(* ===== verification/Calendar.v ===== *)
(** * Calendar: dates of the Gregorian calendar

    What the schedules use of Go's package time, in UTC.  A day is counted from January 1 of
    year 1, a minute from its midnight; [time.Date] accepts a month or a day past the end
    of its unit and carries it over. *)

From S2P Require Import Prelude.

Definition leap (y : Z) : bool := (y mod 4 =? 0) && (negb (y mod 100 =? 0) || (y mod 400 =? 0)).

(** The days before a year. *)
Definition year_start (y : Z) : Z := 365 * (y - 1) + (y - 1) / 4 - (y - 1) / 100 + (y - 1) / 400.

(** The days of a year before a month; before month 13 they are all. *)
Definition month_start (lp : bool) (m : Z) : Z :=
  nth (Z.to_nat (m - 1)) [0; 31; 59; 90; 120; 151; 181; 212; 243; 273; 304; 334; 365] 0 + (if lp && (2 <? m) then 1 else 0).

(** The day of [time.Date(y, m, d)]. *)
Definition date (y m d : Z) : Z :=
  let y' := y + (m - 1) / 12 in
  year_start y' + month_start (leap y') ((m - 1) mod 12 + 1) + (d - 1).

Definition year_of (day : Z) : Z :=
  let n400 := day / 146097 in
  let r400 := day mod 146097 in
  let n100 := Z.min 3 (r400 / 36524) in
  let r100 := r400 - 36524 * n100 in
  let n4 := r100 / 1461 in
  let r4 := r100 mod 1461 in
  400 * n400 + 100 * n100 + 4 * n4 + Z.min 3 (r4 / 365) + 1.

Definition year_day (day : Z) : Z := day - year_start (year_of day).

(** The first month that ends after a day of the year. *)
Definition month_in (lp : bool) (yd : Z) : Z :=
  match List.find (fun m => yd <? month_start lp (m + 1)) [1; 2; 3; 4; 5; 6; 7; 8; 9; 10; 11] with Some m => m | None => 12 end.

Definition month_of (day : Z) : Z := month_in (leap (year_of day)) (year_day day).
Definition day_of (day : Z) : Z := year_day day - month_start (leap (year_of day)) (month_of day) + 1.

(** Sunday is 0. *)
Definition weekday (day : Z) : Z := (day + 1) mod 7.

(** ** Years *)

Lemma leap_cases y : year_start (y + 1) = year_start y + 365 + (if leap y then 1 else 0).
Proof.
  unfold year_start, leap. destruct (Z.eqb_spec (y mod 4) 0), (Z.eqb_spec (y mod 100) 0), (Z.eqb_spec (y mod 400) 0);
    cbn [andb orb negb]; zdiv.
Qed.

Lemma year_start_lt y z : y < z -> year_start y + 365 * (z - y) <= year_start z.
Proof. intros H. unfold year_start. zdiv. Qed.

Lemma year_of_spec day : year_start (year_of day) <= day < year_start (year_of day + 1).
Proof.
  unfold year_start, year_of. set (n400 := day / 146097). set (r400 := day mod 146097).
  assert (day = 146097 * n400 + r400 /\ 0 <= r400 < 146097) as [Hd Hr] by (unfold n400, r400; zdiv). clearbody n400 r400.
  set (n100 := Z.min 3 (r400 / 36524)). set (r100 := r400 - 36524 * n100).
  assert (0 <= n100 <= 3 /\ 0 <= r100 /\ (r100 < 36524 \/ (n100 = 3 /\ r100 = 36524)) /\ r400 = 36524 * n100 + r100) as (H1 & H2 & H3 & H4)
    by (unfold r100, n100; zdiv). clearbody n100 r100.
  set (n4 := r100 / 1461). set (r4 := r100 mod 1461).
  assert (r100 = 1461 * n4 + r4 /\ 0 <= r4 < 1461 /\ 0 <= n4 <= 24) as (H5 & H6 & H7) by (unfold n4, r4; zdiv). clearbody n4 r4.
  set (n := Z.min 3 (r4 / 365)). assert (0 <= n <= 3 /\ 365 * n <= r4 /\ (r4 < 365 * n + 365 \/ (n = 3 /\ r4 = 1460))) as (H8 & H9 & H10)
    by (unfold n; zdiv). clearbody n. subst day r400 r100.
  replace (400 * n400 + 100 * n100 + 4 * n4 + n + 1 - 1) with (400 * n400 + (100 * n100 + 4 * n4 + n)) by lia.
  replace (400 * n400 + 100 * n100 + 4 * n4 + n + 1 + 1 - 1) with (400 * n400 + (100 * n100 + 4 * n4 + n + 1)) by lia.
  set (p := 100 * n100 + 4 * n4 + n) in *. assert (0 <= p <= 399) by lia. zdiv.
Qed.

(** The year of a day is the only one that holds it. *)
Lemma year_of_unique y day : year_start y <= day < year_start (y + 1) -> year_of day = y.
Proof.
  intros H. pose proof (year_of_spec day). destruct (Z.lt_trichotomy (year_of day) y) as [Hl|[?|Hl]]; [|done|]; exfalso.
  - destruct (Z.eq_dec (year_of day + 1) y) as [<-|]; [lia|]. pose proof (year_start_lt (year_of day + 1) y). lia.
  - destruct (Z.eq_dec (y + 1) (year_of day)) as [E|]; [rewrite <- E in *; lia|]. pose proof (year_start_lt (y + 1) (year_of day)). lia.
Qed.

(** ** Months *)

Definition year_len (lp : bool) : Z := if lp then 366 else 365.

Lemma year_day_range day : 0 <= year_day day < year_len (leap (year_of day)).
Proof.
  pose proof (year_of_spec day) as H. rewrite leap_cases in H. unfold year_day, year_len. destruct (leap _); lia.
Qed.

(** What holds of each number of a range, by evaluation. *)
Lemma seqZ_all (P : Z -> bool) lo len n : forallb P (seqZ lo len) = true -> lo <= n < lo + len -> P n = true.
Proof. rewrite forallb_forall. intros H Hn. by apply H, list_elem_of_In, elem_of_seqZ. Qed.

Lemma month_in_spec lp yd :
  0 <= yd < year_len lp -> 1 <= month_in lp yd <= 12 /\ month_start lp (month_in lp yd) <= yd < month_start lp (month_in lp yd + 1).
Proof.
  intros H.
  set (P := fun yd => (1 <=? month_in lp yd) && (month_in lp yd <=? 12) && (month_start lp (month_in lp yd) <=? yd) &&
    (yd <? month_start lp (month_in lp yd + 1))).
  assert (P yd = true) as HP by (apply (seqZ_all P 0 (year_len lp)); [by destruct lp|lia]). unfold P in HP. zbool. lia.
Qed.

Lemma month_start_step lp m : 1 <= m <= 12 -> month_start lp m + 28 <= month_start lp (m + 1) <= month_start lp m + 31.
Proof.
  intros H. set (P := fun m => (month_start lp m + 28 <=? month_start lp (m + 1)) && (month_start lp (m + 1) <=? month_start lp m + 31)).
  assert (P m = true) as HP by (apply (seqZ_all P 1 12); [by destruct lp|lia]). unfold P in HP. zbool. lia.
Qed.

Lemma month_start_le lp m n : 1 <= m -> m <= n -> n <= 13 -> month_start lp m <= month_start lp n.
Proof.
  intros Hm Hmn. replace n with (m + Z.of_nat (Z.to_nat (n - m))) by lia. generalize (Z.to_nat (n - m)). clear Hmn.
  induction n0 as [|k IH]; intros Hn; [by rewrite Z.add_0_r|]. etransitivity; [apply IH; lia|].
  rewrite Nat2Z.inj_succ, Z.add_succ_r. pose proof (month_start_step lp (m + Z.of_nat k)). unfold Z.succ. lia.
Qed.

Lemma month_in_unique lp m yd : 1 <= m <= 12 -> month_start lp m <= yd < month_start lp (m + 1) -> month_in lp yd = m.
Proof.
  intros Hm Hyd. assert (0 <= yd < year_len lp) as Hr.
  { pose proof (month_start_le lp 1 m). pose proof (month_start_le lp (m + 1) 13).
    assert (month_start lp 1 = 0 /\ month_start lp 13 = year_len lp) as [] by (by destruct lp). lia. }
  destruct (month_in_spec lp yd Hr) as [H1 H2]. destruct (Z.lt_trichotomy (month_in lp yd) m) as [Hl|[?|Hl]]; [|done|]; exfalso.
  - pose proof (month_start_le lp (month_in lp yd + 1) m). lia.
  - pose proof (month_start_le lp (m + 1) (month_in lp yd)). lia.
Qed.

Definition month_len (y m : Z) : Z := month_start (leap y) (m + 1) - month_start (leap y) m.

(** ** Dates *)

Lemma date_in_month y m d : 1 <= m <= 12 -> date y m d = year_start y + month_start (leap y) m + (d - 1).
Proof. intros Hm. unfold date. rewrite Z.div_small, Z.mod_small by lia. by rewrite Z.add_0_r, Z.sub_add. Qed.

(** The first day of the next month, the next year's when it is December. *)
Lemma date_next_month y m : 1 <= m <= 12 -> date y (m + 1) 1 = year_start y + month_start (leap y) (m + 1).
Proof.
  intros Hm. destruct (Z.eq_dec m 12) as [->|]; [|rewrite date_in_month by lia; lia].
  unfold date. change ((12 + 1 - 1) / 12) with 1. change ((12 + 1 - 1) mod 12 + 1) with 1. rewrite leap_cases.
  assert (month_start (leap (y + 1)) 1 = 0) as -> by (by destruct (leap (y + 1))). destruct (leap y); change (month_start true (12 + 1)) with 366; change (month_start false (12 + 1)) with 365; lia.
Qed.

Lemma date_next_year y : date (y + 1) 1 1 = year_start (y + 1).
Proof. rewrite date_in_month by lia. assert (month_start (leap (y + 1)) 1 = 0) as -> by (by destruct (leap (y + 1))). lia. Qed.

Lemma date_december y : date y (12 + 1) 1 = date (y + 1) 1 1.
Proof.
  rewrite date_next_month, date_next_year, leap_cases by lia.
  assert (month_start (leap y) (12 + 1) = 365 + (if leap y then 1 else 0)) as -> by (by destruct (leap y)). lia.
Qed.

(** A valid date is read back. *)
Lemma date_fields y m d :
  1 <= m <= 12 -> 1 <= d <= month_len y m -> year_of (date y m d) = y /\ month_of (date y m d) = m /\ day_of (date y m d) = d.
Proof.
  intros Hm Hd. unfold month_len in Hd. rewrite date_in_month by done.
  set (day := year_start y + month_start (leap y) m + (d - 1)).
  assert (year_of day = y) as Ey.
  { apply year_of_unique. rewrite leap_cases. unfold day. pose proof (month_start_le (leap y) 1 m). pose proof (month_start_le (leap y) (m + 1) 13).
    assert (month_start (leap y) 1 = 0 /\ month_start (leap y) 13 = 365 + (if leap y then 1 else 0)) as [] by (by destruct (leap y)). lia. }
  assert (year_day day = month_start (leap y) m + (d - 1)) as Eyd by (unfold year_day; rewrite Ey; unfold day; lia).
  assert (month_of day = m) as Em by (unfold month_of; rewrite Ey, Eyd; apply month_in_unique; lia).
  split; [done|]. split; [done|]. unfold day_of. rewrite Ey, Em, Eyd. lia.
Qed.

Lemma month_of_spec day :
  1 <= month_of day <= 12 /\
  year_start (year_of day) + month_start (leap (year_of day)) (month_of day) <= day <
  year_start (year_of day) + month_start (leap (year_of day)) (month_of day + 1).
Proof.
  pose proof (month_in_spec (leap (year_of day)) (year_day day) (year_day_range day)) as [H1 H2].
  split; [done|]. unfold month_of. unfold year_day in *. lia.
Qed.

Lemma day_of_spec day : 1 <= day_of day <= month_len (year_of day) (month_of day).
Proof. pose proof (month_of_spec day) as [_ H]. unfold day_of, month_len, year_day. lia. Qed.

Lemma date_of_day day : date (year_of day) (month_of day) (day_of day) = day.
Proof. destruct (month_of_spec day) as [Hm _]. rewrite date_in_month by done. unfold day_of, year_day. lia. Qed.

(** A day with the fields of another is that day. *)
Lemma same_date day day' :
  year_of day = year_of day' -> month_of day = month_of day' -> day_of day = day_of day' -> day = day'.
Proof. intros E1 E2 E3. rewrite <- (date_of_day day), <- (date_of_day day'). congruence. Qed.

(** Days of one month, and of one year. *)
Lemma same_year day s : day <= s < date (year_of day + 1) 1 1 -> year_of s = year_of day.
Proof. rewrite date_next_year. intros H. apply year_of_unique. pose proof (year_of_spec day). lia. Qed.

Lemma same_month day s :
  day <= s < date (year_of day) (month_of day + 1) 1 -> year_of s = year_of day /\ month_of s = month_of day.
Proof.
  destruct (month_of_spec day) as [Hm Hd]. rewrite date_next_month by done. intros H.
  assert (exists d, s = date (year_of day) (month_of day) d /\ 1 <= d <= month_len (year_of day) (month_of day)) as (d & -> & Hd').
  { exists (s - year_start (year_of day) - month_start (leap (year_of day)) (month_of day) + 1).
    rewrite date_in_month by done. unfold month_len. split; lia. }
  by destruct (date_fields (year_of day) (month_of day) d) as (-> & -> & _).
Qed.

(** [time.Date(y, m+1, 0).Day()]. *)
Lemma last_day y m : 1 <= m <= 12 -> day_of (date y (m + 1) 0) = month_len y m.
Proof.
  intros Hm. assert (date y (m + 1) 0 = date y m (month_len y m)) as ->.
  { assert (date y (m + 1) 0 = date y (m + 1) 1 - 1) as -> by (unfold date; lia).
    rewrite date_next_month, date_in_month by done. unfold month_len. lia. }
  apply date_fields; [done|]. unfold month_len. pose proof (month_start_step (leap y) m Hm). lia.
Qed.

Lemma year_of_le day day' : day <= day' -> year_of day <= year_of day'.
Proof.
  intros H. pose proof (year_of_spec day). pose proof (year_of_spec day').
  destruct (Z.le_gt_cases (year_of day) (year_of day')); [done|exfalso].
  destruct (Z.eq_dec (year_of day' + 1) (year_of day)) as [E|]; [rewrite E in *; lia|].
  pose proof (year_start_lt (year_of day' + 1) (year_of day)). lia.
Qed.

#####

The records above should be printed exactly, please, from the first line through the line containing "Definition month_start (lp", with both ends kept and nothing past it.

EXPECTED ANSWER:
(* ===== verification/Calendar.v ===== *)
(** * Calendar: dates of the Gregorian calendar

    What the schedules use of Go's package time, in UTC.  A day is counted from January 1 of
    year 1, a minute from its midnight; [time.Date] accepts a month or a day past the end
    of its unit and carries it over. *)

From S2P Require Import Prelude.

Definition leap (y : Z) : bool := (y mod 4 =? 0) && (negb (y mod 100 =? 0) || (y mod 400 =? 0)).

(** The days before a year. *)
Definition year_start (y : Z) : Z := 365 * (y - 1) + (y - 1) / 4 - (y - 1) / 100 + (y - 1) / 400.

(** The days of a year before a month; before month 13 they are all. *)
Definition month_start (lp : bool) (m : Z) : Z :=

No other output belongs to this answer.